Mediumship and Psychic Mediums

 


Mediums, unique individuals considered to be especially open to the subtler realities of the world and therefore particularly capable of interacting with spirit beings, have historically been central to the Spiritualist movement. “A Spiritualist is one who believes, as the foundation of his or her faith, in the communication between this and the spirit world through mediumship, and who endeavors to mold his or her character and actions in conformity with the highest teachings devised by such communion,” the National Spiritualist Association of Churches declares in its Declaration of Principles.

The radio, which operates by receiving waves of energy that vibrate at different frequencies, has been used to explain mediumship. As a result, a medium was described as someone who was receptive to the spirit world's higher vibrations. As a result, mediums may function as a conduit for spirits that spoke with or through them. Any mediums relayed material they perceived from their interaction with the spirit world while in a slightly disturbed state of consciousness.

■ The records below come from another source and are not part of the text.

(** * vk_validation_stats.py: a shallow embedding and its properties

    The script cross-checks four artefacts of the validation layers: the
    error database, validusage.json, the layer sources and the layer tests.
    This file embeds its four readers and the reconciliation done in [main],
    following scripts/vk_validation_stats.py function by function, and
    states the properties of the design document against that embedding.

    Conventions of the embedding:
    - a Python [str] is a [list ascii]; code points stay below 256;
    - a text file is the list of the lines its iterator yields, each line
      carrying its terminating newline (the last line of a file may lack it);
    - a Python [dict] is a [gmap], a Python [set] a [gset];
    - an uncaught exception or [sys.exit] is a [Raise] in the [result] monad. *)

From Stdlib Require Import Ascii String List ZArith Lia Bool DecimalString.
From stdpp Require Import base option list gmap strings.

Set Warnings "-register-all,-clear-no-such-hyp".
Local Open Scope nat_scope.

(* ===================================================================== *)
(** ** Python strings *)
(* ===================================================================== *)

Module PyStr.

Abbreviation pystr := (list ascii).

Definition str (s : string) : pystr := list_ascii_of_string s.

(** The characters that cannot be written inside a literal. *)
Definition dquote : ascii := "034"%char.
Definition nl : ascii := "010"%char.
Definition tab : ascii := "009"%char.

(** [str.isspace] on one code point below 256. *)
Definition is_space (c : ascii) : bool :=
  let n := nat_of_ascii c in
  ((9 <=? n) && (n <=? 13)) || ((28 <=? n) && (n <=? 32))
  || (n =? 133) || (n =? 160).

Definition in_chars (cs : pystr) (c : ascii) : bool :=
  existsb (Ascii.eqb c) cs.

Fixpoint lstrip_by (p : ascii -> bool) (s : pystr) : pystr :=
  match s with
  | [] => []
  | c :: s' => if p c then lstrip_by p s' else s
  end.

Definition rstrip_by (p : ascii -> bool) (s : pystr) : pystr :=
  rev (lstrip_by p (rev s)).

Definition strip_by (p : ascii -> bool) (s : pystr) : pystr :=
  rstrip_by p (lstrip_by p s).

(** [s.lstrip()], [s.strip()] *)
Definition lstrip : pystr -> pystr := lstrip_by is_space.
Definition strip : pystr -> pystr := strip_by is_space.

(** [s.lstrip(cs)], [s.strip(cs)] *)
Definition lstrip_chars (cs : pystr) : pystr -> pystr := lstrip_by (in_chars cs).
Definition strip_chars (cs : pystr) : pystr -> pystr := strip_by (in_chars cs).

(** [s.startswith(p)], [s.endswith(p)], [p in s] *)
Fixpoint startswith (s p : pystr) : bool :=
  match p, s with
  | [], _ => true
  | _ :: _, [] => false
  | a :: p', b :: s' => Ascii.eqb a b && startswith s' p'
  end.

Definition endswith (s p : pystr) : bool := startswith (rev s) (rev p).

Fixpoint contains (s p : pystr) : bool :=
  startswith s p ||
  match s with
  | [] => false
  | _ :: s' => contains s' p
  end.

(** [s[:-2]] *)
Definition but_last2 (s : pystr) : pystr := firstn (length s - 2) s.

(** [s.split()]: maximal runs of non-whitespace characters.  [cur] is the
    run being read, most recent character first. *)
Fixpoint split_ws_aux (cur s : pystr) : list pystr :=
  match s with
  | [] => match cur with [] => [] | _ => [rev cur] end
  | c :: s' =>
      if is_space c
      then match cur with
           | [] => split_ws_aux [] s'
           | _ => rev cur :: split_ws_aux [] s'
           end
      else split_ws_aux (c :: cur) s'
  end.

Definition split_ws (s : pystr) : list pystr := split_ws_aux [] s.

(** [s.split(sep)] for a non-empty [sep]: [skip] counts the characters of
    a matched separator still to be passed over. *)
Fixpoint split_on_aux (sep : pystr) (skip : nat) (cur s : pystr) : list pystr :=
  match s with
  | [] => [rev cur]
  | c :: s' =>
      match skip with
      | S k => split_on_aux sep k cur s'
      | O =>
          if startswith s sep
          then rev cur :: split_on_aux sep (length sep - 1) [] s'
          else split_on_aux sep 0 (c :: cur) s'
      end
  end.

Definition split_on (sep s : pystr) : list pystr := split_on_aux sep 0 [] s.

(** [s.lower()] on code points below 256: A-Z and the Latin-1 capitals. *)
Definition lower_char (c : ascii) : ascii :=
  let n := nat_of_ascii c in
  if ((65 <=? n) && (n <=? 90))
     || ((192 <=? n) && (n <=? 222) && negb (n =? 215))
  then ascii_of_nat (n + 32) else c.

Definition lower (s : pystr) : pystr := map lower_char s.

(** ['%d' % n] *)
Definition fmt_d (n : nat) : pystr :=
  str (NilEmpty.string_of_uint (Nat.to_uint n)).

(** [l[-1]] *)
Definition last_item {A} (l : list A) : option A := last l.

Definition pystr_eqb (a b : pystr) : bool := bool_decide (a = b).

(** [s in l] for a list of strings *)
Definition in_list (s : pystr) (l : list pystr) : bool :=
  existsb (pystr_eqb s) l.

End PyStr.
Import PyStr.

(* ===================================================================== *)
(** ** Exceptions *)
(* ===================================================================== *)

Inductive exn : Type :=
| IndexError
| KeyError (k : pystr)
| TypeError
| AttributeError
| ZeroDivisionError
| SystemExit (code : Z).

Inductive result (A : Type) : Type :=
| Ok (a : A)
| Raise (e : exn).
Arguments Ok {A} a.
Arguments Raise {A} e.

Others worked in a deep coma, allowing what they thought were spirit beings to gain hold of their bodies and communicate through their vocal cords. When trance mediums went into trance, it was normal for one or more control spirits to arise first, then serve as master of ceremonies for other spirits to appear and communicate.

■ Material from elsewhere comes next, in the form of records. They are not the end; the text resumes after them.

(** The loop rule: an invariant that every iteration keeps and a measure it
    decreases.  [m a s < fuel] is what makes the iterations suffice. *)
Lemma wp_loop {A R} (body : A → M S (A + R)) (I : A → S → Prop)
    (m : A → S → nat) (Q : R → S → Prop) :
  (∀ a s, I a s → wp (body a) s (λ r s',
     match r with
     | inl a' => I a' s' ∧ (m a' s' < m a s)%nat
     | inr v => Q v s'
     end)) →
  ∀ fuel a s, I a s → (m a s < fuel)%nat → wp (loop fuel body a) s Q.
Proof.
  intros Hbody fuel. induction fuel as [|n IH]; intros a s HI Hm; [lia|].
  cbn [loop]. apply wp_bind. eapply wp_mono; [by apply Hbody|].
  intros [a'|v] s'; cbn.
  - intros [HI' Hlt]. apply IH; [done|lia].
  - intros HQ. by apply wp_ret.
Qed.

Lemma wp_frame_eq {A} (m : M S A) s Q a s' :
  wp m s Q → m s = Ret (a, s') → Q a s'.
Proof. intros (b & t & Hm & HQ) Hr. congruence. Qed.
End wp_rules.

(** More iterations never change what a loop that ends returns. *)
Lemma loop_fuel_mono {S A R} (body : A → M S (A + R)) n n' a s v :
  loop n body a s = Ret v → (n ≤ n')%nat → loop n' body a s = Ret v.
Proof.
  revert n' a s. induction n as [|n IH]; intros n' a s H Hle; [done|].
  destruct n' as [|n']; [lia|]. cbn [loop] in *. unfold bind in *.
  destruct (body a s) as [[[a'|r] s']| | |]; try done. apply IH; [done|lia].
Qed.

(** ** Partial correctness

    [hoare P m Q]: whenever [m], started where [P] holds, returns, [Q] holds of
    the result and the final state.  [keeps I m] is the special case of an
    invariant, for safety properties of code that may also not return. *)
Definition hoare {S A} (P : S → Prop) (m : M S A) (Q : A → S → Prop) : Prop :=
  ∀ s a s', P s → m s = Ret (a, s') → Q a s'.
Definition keeps {S A} (I : S → Prop) (m : M S A) : Prop := hoare I m (λ _, I).

Section hoare_rules.
Context {S : Type}.

Lemma hoare_ret {A} (P : S → Prop) (a : A) (Q : A → S → Prop) :
  (∀ s, P s → Q a s) → hoare P (ret a) Q.
Proof. intros H s b s' HP [= <- <-]. auto. Qed.
Lemma hoare_bind {A B} (P : S → Prop) (m : M S A) (k : A → M S B) (R : A → S → Prop) Q :
  hoare P m R → (∀ a, hoare (R a) (k a) Q) → hoare P (bind m k) Q.
Proof.
  intros Hm Hk s b s' HP. unfold bind. destruct (m s) as [[a t]| | |] eqn:E; try done.
  intros Hr. by apply (Hk a t b s' (Hm s a t HP E)).
Qed.
Lemma hoare_mono {A} (P P' : S → Prop) (m : M S A) (Q Q' : A → S → Prop) :
  hoare P m Q → (∀ s, P' s → P s) → (∀ a s, Q a s → Q' a s) → hoare P' m Q'.
Proof. intros Hm HP HQ s a s' Hs E. eauto. Qed.
Lemma hoare_loop {A R} (body : A → M S (A + R)) (I : A → S → Prop) (Q : R → S → Prop) fuel :
  (∀ a, hoare (I a) (body a) (λ r s, match r with inl a' => I a' s | inr v => Q v s end)) →
  ∀ a, hoare (I a) (loop fuel body a) Q.
Proof.
  intros Hb. induction fuel as [|n IH]; intros a s v s' HI; cbn [loop]; [done|].
  unfold bind. destruct (body a s) as [[[a'|w] t]| | |] eqn:E; try done.
  - apply IH. by apply (Hb _ _ _ _ HI E).
  - intros [= <- <-]. by apply (Hb _ _ _ _ HI E).
Qed.

Lemma hoare_pure {A} (φ : Prop) (P : S → Prop) (m : M S A) (Q : A → S → Prop) :
  (φ → hoare P m Q) → hoare (λ s, φ ∧ P s) m Q.
Proof. intros Hm s a s' [Hφ HP]. by apply Hm. Qed.

Lemma keeps_ret {A} (I : S → Prop) (a : A) : keeps I (ret a).
Proof. by apply hoare_ret. Qed.
Lemma keeps_bind {A B} (I : S → Prop) (m : M S A) (k : A → M S B) :
  keeps I m → (∀ a, keeps I (k a)) → keeps I (bind m k).
Proof. intros Hm Hk. eapply hoare_bind; [exact Hm|]. exact Hk. Qed.
Lemma keeps_loop {A R} (I : S → Prop) (body : A → M S (A + R)) fuel :
  (∀ a, keeps I (body a)) → ∀ a, keeps I (loop fuel body a).
Proof.
  intros Hb. apply hoare_loop. intros a s r s' HI E. specialize (Hb a s r s' HI E).
  by destruct r.
Qed.
Lemma keeps_stop {A} (I : S → Prop) : keeps I (crash (S := S) (A := A)).
Proof. intros s a s' _ E. done. Qed.
Lemma keeps_stuck {A} (I : S → Prop) : keeps I (λ _ : S, @Stuck (A * S)).
Proof. intros s a s' _ E. done. Qed.
End hoare_rules.

Create HintDb frida.
Create HintDb keeps.
#[export] Hint Resolve keeps_ret keeps_stop keeps_stuck : keeps.
(** Split a computation into its calls; each is closed by the [keeps] hints.
    [keeps_rule] is where a file adds rules for its own control structures. *)
Ltac keeps_rule := fail.
Ltac keeps_step :=
  lazymatch goal with
  | |- ∀ _, _ => intros ?
  | |- keeps _ (bind _ _) => apply keeps_bind
  | |- keeps _ (loop _ _ _) => apply keeps_loop
  | |- keeps _ (match ?x with _ => _ end) => destruct x
  | |- keeps _ _ => first [solve [eauto 3 with keeps] | keeps_rule]
  end; cbn zeta beta.
Ltac keeps_auto := cbn zeta beta; repeat keeps_step.
#[export] Hint Resolve wp_ret wp_get wp_gets wp_put wp_modify : frida.

(** One symbolic-execution step of the goal [wp m s Q]. *)
Ltac wp_step :=
  match goal with
  | |- wp (bind _ _) _ _ => apply wp_bind
  | |- wp (ret _) _ _ => apply wp_ret
  | |- wp get _ _ => apply wp_get
  | |- wp (gets _) _ _ => apply wp_gets
  | |- wp (put _) _ _ => apply wp_put
  | |- wp (modify _) _ _ => apply wp_modify
  | |- wp (match ?x with _ => _ end) _ _ => destruct x eqn:?
  end; cbn beta iota.
Ltac wp_steps := repeat wp_step.

(** Use a specification [H : wp m s P] for the call [m] at the head. *)
Tactic Notation "wp_call" uconstr(H) := eapply wp_mono; [eapply H|]; cbn beta.

(** * Machine integers and byte blocks

    A C integer of width [w] is the [Z] of its value; conversions to an
    unsigned type wrap modulo [2 ^ w], conversions to a signed type give the
    two's complement value.  A byte is a [Z] of [0 .. 255], a block of memory
    or a [char] array a [list Z], a [size_t] offset a [Z]. *)

Definition u8 (z : Z) : Z := z mod 2 ^ 8.
Definition u16 (z : Z) : Z := z mod 2 ^ 16.
Definition u32 (z : Z) : Z := z mod 2 ^ 32.
Definition u64 (z : Z) : Z := z mod 2 ^ 64.
Definition s32 (z : Z) : Z :=
  let w := u32 z in if w <? 2 ^ 31 then w else w - 2 ^ 32.
Definition s64 (z : Z) : Z :=
  let w := u64 z in if w <? 2 ^ 63 then w else w - 2 ^ 64.

Definition is_byte (b : Z) : Prop := 0 ≤ b < 256.

Definition zlen {A} (l : list A) : Z := Z.of_nat (length l).
Definition ztake {A} (n : Z) (l : list A) : list A := take (Z.to_nat n) l.
Definition zdrop {A} (n : Z) (l : list A) : list A := drop (Z.to_nat n) l.
(** The elements [i, i + 1, .., j - 1] of a block. *)
Definition zslice {A} (i j : Z) (l : list A) : list A := ztake (j - i) (zdrop i l).
(** [memcpy (l + i, bs, length bs)]. *)
Definition zwrite {A} (i : Z) (bs l : list A) : list A :=
  ztake i l ++ bs ++ zdrop (i + zlen bs) l.
(** [l[i]], for an index inside the block. *)
Definition znth (l : list Z) (i : Z) : Z := nth (Z.to_nat i) l 0.
Definition zeros (n : Z) : list Z := replicate (Z.to_nat n) 0.

Definition le_bytes (n : Z) (z : Z) : list Z := Z_to_little_endian n 8 z.
Definition le_value (bs : list Z) : Z := little_endian_to_Z 8 bs.

(** The bytes of a string literal, without the terminating NUL. *)
Definition bytes_of (s : string) : list Z :=
  (λ a, Z.of_nat (Ascii.nat_of_ascii a)) <$> String.list_ascii_of_string s.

AUTOMATIC WRITING is a type of mediumship in which the medium allows the spirit agent to regulate his or her motor activity to write messages with pen and paper. Spiritualism arose from the very primitive mediumship of the young Fox sisters, Kate and Margaret, who encountered rappings in their home, but the trend advanced quickly with Andrew Jackson Davis' full-trance mediumship.

He not only served as a conduit for people to collect fleeting messages from departed loved ones, but he also provided extensive treatises on divine teachings from reputedly advanced spirit beings, a phenomenon now known as channeling. Materialization was a particularly contentious concept applied to mediums.

During the last decades of the nineteenth century, scores of mediums appeared, claiming to be able to not only interact with the deceased, but also to enable them to manifest in a ghostly state for a fleeting period. Mediums mediated several tangible embodiments of ghosts, including the materialization of spirit beings at small meetings for spirit contact known as séances.

Other mediums, for example, used cameras to photograph those that visited them. Mediums can also perform a series of “impossible” physical feats, such as the levitation of items held in the séance room's core or the teleportation of tiny objects from other places to the séance room.

Overwhelmingly, the physical phenomena associated with mediumship has been shown to have been produced by fraud, a fact that has called appropriate reprobation on the movement. Today, with few exceptions, Spiritualism has been content to fall back on the basic verbal communications from the spirit world that gave the movement birth. Mediumship is a phenomenon by no means limited to the Spiritualist movement. Analogous religious functionaries, special people who have access to information and contact with different spirit entities, operate in a variety of religious traditions, and include shamans from indigenous religions and those who speak with angels in modern Christian churches.

Mediumship itself expanded in the last generation because of the New Age movement. Spiritualists did not positively relate to the New Age movement, but integral to the New Age were channelers. Through the 1980s literally thousands of channelers emerged, offering New Age believers the information they received from a variety of spiritual beings. That Spiritualism tended to distance itself from the New Age accounts in large part for its lack of growth while related movements were rapidly expanding during the 1980s and 1990s.

The majority of the physical manifestations associated with mediumship have been shown to be the product of deception and has brought appropriate condemnation upon the movement as a whole. Spiritualism has been content, with few exceptions, to rely on the simple verbal messages from the spirit world that gave rise to the movement. The phenomenon of mediumship is not confined to the Spiritualist movement. Similar ritual functionaries, such as shamans from indigenous faiths and others who communicate with angels in western churches, practice in several religious practices and have access to wisdom and communication with various spirit beings.